Tuberculosis (TB) is an ancient disease caused by Mycobacterium tuberculosis (Mtb), and vaccination represents the most effective strategy for preventing and controlling TB infection. In this study, we screened 200 antigens distributed across different infection stages/types in the Mtb genome. Using IEDB and VaxiJen v2.0 algorithm, we identified 10 Mtb-specific T cell target antigens. Further selection based on IFN-γ expression levels in PBMC from QFT + and QFT - individuals after stimulation with the 10 antigens, led to the identification of ESAT-6, PPE57, PPE68, and EsxV as four candidate antigens.
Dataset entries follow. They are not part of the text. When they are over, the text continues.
(** The view shows exactly the stored entries its filter accepts, each
    source row once: every entry a row lookup returns is accepted by the
    filter, every stored entry the filter accepts is returned at some
    row, and no source row is mapped twice. *)
Theorem view_shows_accepted_entries (os : list view_op) :
  (forall i e,
     fst (row_at i (view_after os)) = Returned (VStringDescription e) ->
     contains (string e) (filterRegExp (view_after os)) = true)
  /\ (forall (n : nat) e,
        strings (view_after os) !! n = Some e ->
        contains (string e) (filterRegExp (view_after os)) = true ->
        exists i, fst (row_at i (view_after os)) = Returned (VStringDescription e))
  /\ List.NoDup (source_rows (view_after os)).
Proof.
  pose proof (widget_inv_view_after os) as Hw.
  pose proof (inv_rows _ Hw) as Hp.
  split; [|split].
  - intros i e H. destruct (row_at_entry _ _ _ Hw H) as (r & Hr & ->).
    apply at_In in Hr. apply (Permutation_in _ Hp) in Hr.
    unfold accepted_rows in Hr. apply filter_In in Hr as [_ Hr]. exact Hr.
  - intros n e Hn He.
    assert (Hin : In (Z.of_nat n) (source_rows (view_after os))).
    { apply (Permutation_in _ (Permutation_sym Hp)). unfold accepted_rows.
      apply filter_In. split.
      - apply source_range_In. apply lookup_lt_Some in Hn. lia.
      - rewrite filterAcceptsRow_entry, (entry_of_lookup _ _ _ Hn). exact He. }
    apply In_at in Hin as [i Hi]. exists i.
    pose proof (at_Returned_lt _ _ _ Hi) as Hrange.
    destruct (row_at_inside _ i Hw Hrange) as (r & Hr & _ & E).
    rewrite E. cbn. rewrite Hi in Hr. injection Hr as <-.
    now rewrite (entry_of_lookup _ _ _ Hn).
  - apply (Permutation_NoDup (Permutation_sym Hp)).
    apply increasing_NoDup, accepted_rows_increasing.
Qed.

(** ** The filter *)

Lemma contains_empty_pattern s cs : contains s (mkRegExp [] cs) = true.
Proof. unfold contains. cbn. now destruct (list_ascii_of_string s). Qed.

Lemma filter_all {A} (f : A -> bool) l :
  (forall x, In x l -> f x = true) -> List.filter f l = l.
Proof.
  induction l as [|x l IH]; intros H; cbn; [reflexivity|].
  rewrite (H x) by (now left). f_equal. apply IH. intros y Hy. apply H. now right.
Qed.

Lemma create_mapping_perm strings rx col o :
  Permutation (Proxy.create_mapping strings rx col o) (accepted_rows strings rx).
Proof. unfold Proxy.create_mapping, Proxy.sort_source_rows. apply stable_sort_perm. Qed.

Lemma accepted_rows_empty_pattern strings cs :
  accepted_rows strings (mkRegExp [] cs) = source_range (List.length strings).
Proof.
  unfold accepted_rows. apply filter_all. intros r _.
  rewrite filterAcceptsRow_entry. apply contains_empty_pattern.
Qed.

Lemma source_range_length n : List.length (source_range n) = n.
Proof. unfold source_range. now rewrite length_map, length_seq. Qed.

(** With the empty pattern the filter accepts everything: clearing the
    filter shows every stored entry, and while the pattern is empty (as
    the constructor leaves it) a replace shows the whole new dataset; the
    footer is given the same count. *)
Theorem empty_filter_shows_everything (w : StringsWidget)
    (new_strings : QList StringDescription) :
  Permutation (source_rows (setFilterWildcard [] w))
    (source_range (List.length (strings w)))
  /\ proxy_rowCount (setFilterWildcard [] w) = StringsModel.rowCount (strings w)
  /\ itemsNumber (setFilterWildcard [] w) = StringsModel.rowCount (strings w)
  /\ (pattern (filterRegExp w) = [] ->
      Permutation (source_rows (stringSearchFinished new_strings w))
        (source_range (List.length new_strings))
      /\ proxy_rowCount (stringSearchFinished new_strings w)
         = StringsModel.rowCount new_strings
      /\ itemsNumber (stringSearchFinished new_strings w)
         = StringsModel.rowCount new_strings).
Proof.
  assert (P1 : Permutation (source_rows (setFilterWildcard [] w))
                 (source_range (List.length (strings w)))).
  { cbn. rewrite create_mapping_perm. now rewrite accepted_rows_empty_pattern. }
  assert (L1 : count (source_rows (setFilterWildcard [] w)) = count (strings w)).
  { unfold count. now rewrite (Permutation_length P1), source_range_length. }
  split; [exact P1|]. split; [exact L1|]. split; [exact L1|].
  intros Hp.
  assert (P2 : Permutation (source_rows (stringSearchFinished new_strings w))
                 (source_range (List.length new_strings))).
  { cbn. rewrite create_mapping_perm.
    destruct (filterRegExp w) as [p cs]. cbn in Hp. subst p.
    now rewrite accepted_rows_empty_pattern. }
  assert (L2 : count (source_rows (stringSearchFinished new_strings w)) = count new_strings).
  { unfold count. now rewrite (Permutation_length P2), source_range_length. }
  split; [exact P2|]. split; exact L2.
Qed.

Lemma empty_filter_shows_everything_witness :
  Permutation (source_rows (stringSearchFinished [entry_a20; entry_a10] StringsWidget_new))
    (source_range (List.length [entry_a20; entry_a10]))
  /\ proxy_rowCount (stringSearchFinished [entry_a20; entry_a10] StringsWidget_new)
     = StringsModel.rowCount [entry_a20; entry_a10]
  /\ itemsNumber (stringSearchFinished [entry_a20; entry_a10] StringsWidget_new)
     = StringsModel.rowCount [entry_a20; entry_a10].
Proof.
  apply (proj2 (proj2 (proj2
           (empty_filter_shows_everything StringsWidget_new [entry_a20; entry_a10])))).
  reflexivity.
Defined.

Lemma view_shows_accepted_entries_witness :
  exists i,
    fst (row_at i (view_after [Replace [entry_abc; entry_xyz];
                               SetFilter ([WChar "x"])]))
    = Returned (VStringDescription entry_xyz).
Proof.
  apply (proj1 (proj2 (view_shows_accepted_entries
                         [Replace [entry_abc; entry_xyz];
                          SetFilter ([WChar "x"])]))
           1%nat entry_xyz);
    reflexivity.
Defined.

Lemma wmatch_literal (t mid : list ascii) :
  wmatch CaseInsensitive (map WChar t) mid <-> Forall2 same_letter t mid.
Proof.
  revert mid. induction t as [|c t IH]; intros mid; cbn.
  - split.
    + intros H. inversion H. constructor.
    + intros H. inversion H. constructor.
  - split.
    + intros H. inversion H as [|c' a p s Hc Hm| | |]; subst.
      constructor; [exact Hc | now apply IH].
    + intros H. inversion H as [|c' a t' mid' Hc Hm]; subst.
      apply wmatch_char; [exact Hc | now apply IH].
Qed.

(** For a pattern of literal characters only the filter is a
    case-insensitive substring test: a stored entry is accepted exactly
    when the characters of the pattern occur in its text, letters
    compared without regard to case. *)
Theorem literal_pattern_is_substring_test (os : list view_op) (t : list ascii)
    (n : nat) (e : StringDescription)
    (Hentry : strings (view_after os) !! n = Some e) :
  StringsSortFilterProxyModel.filterAcceptsRow (strings (view_after os))
    (filterRegExp (setFilterWildcard (map WChar t) (view_after os)))
    (Z.of_nat n) = true
  <-> occurs_ignoring_case t (string e).
Proof.
  rewrite filterAcceptsRow_entry, (entry_of_lookup _ _ _ Hentry), contains_iff.
  cbn [setFilterWildcard filterRegExp caseSensitivity pattern].
  rewrite (inv_case _ (widget_inv_view_after os)).
  unfold matches_substring, occurs_ignoring_case.
  split; intros (pre & mid & post & E & H); exists pre, mid, post;
    (split; [exact E | now apply wmatch_literal]).
Qed.

Lemma literal_pattern_is_substring_test_witness :
  StringsSortFilterProxyModel.filterAcceptsRow
    (strings (view_after [Replace [entry_abc; entry_xyz]]))
    (filterRegExp (setFilterWildcard (map WChar ["Y"%char; "Z"%char])
                     (view_after [Replace [entry_abc; entry_xyz]])))
    (Z.of_nat 1) = true.
Proof.
  apply (literal_pattern_is_substring_test [Replace [entry_abc; entry_xyz]]
           ["Y"%char; "Z"%char] 1%nat entry_xyz eq_refl).
  exists ["x"%char], ["y"%char; "z"%char], []. split; [reflexivity|].
  constructor; [right; left; unfold upper_case_unit; cbn; lia|].
  constructor; [right; left; unfold upper_case_unit; cbn; lia|].
  constructor.
Defined.

(** ** Sorting by a header click *)

Lemma insert_sorted_head {A} (lt : A -> A -> bool) x l :
  HdRel (in_order lt) x l -> insert_sorted lt x l = x :: l.
Proof.
  intros H. destruct l as [|y l]; [reflexivity|].
  inversion H as [|? ? Hxy]; subst. unfold in_order in Hxy. cbn. now rewrite Hxy.
Qed.

Lemma stable_sort_sorted {A} (lt : A -> A -> bool) l :
  Sorted (in_order lt) l -> stable_sort lt l = l.
Proof.
  induction 1 as [|x l Hs IH Hh]; [reflexivity|].
  cbn [stable_sort foldr]. fold (stable_sort lt l).
  rewrite IH. now apply insert_sorted_head.
Qed.

Lemma sortByColumn_rows_entry c o w :
  widget_inv w ->
  source_rows (sortByColumn c o w)
  = stable_sort (entry_comparator (strings w) c o) (source_rows w).
Proof.
  intros Hw. cbn. apply sort_source_rows_entry, inv_in_range, Hw.
Qed.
These antigens were displayed on the surface of mi3 virus-like particles (VLP) via the Spycatcher/SpyTag system and formulated with adjuvant AS01E to construct a multivalent VLP nanoparticle vaccine (EPPE+mi3/AS01E). The immunogenicity of this vaccine was evaluated in C57BL/6 mice following a three-dose immunization schedule, and its protective efficacy was assessed using the mycobacterial growth inhibition assay (MGIA). Our results demonstrated that EPPE+mi3/AS01E elicited robust Th1, Th2, and Th17 cellular immune responses, as well as potent antigen-specific humoral immune responses. It significantly enhanced the capacity of splenic lymphocytes to inhibit the in vitro growth of Mtb H37Rv, outperforming both the subunit vaccine (EPPE/AS01E) and BCG alone. When administered as a BCG booster, EPPE+mi3/AS01E synergistically enhanced the immunological response and protective efficacy conferred by BCG. Collectively, the mi3 VLP multi-antigen nanovaccine developed in this study demonstrated strong immunogenicity and significant inhibition of Mtb growth, highlighting it as a promising vaccine candidate for further development.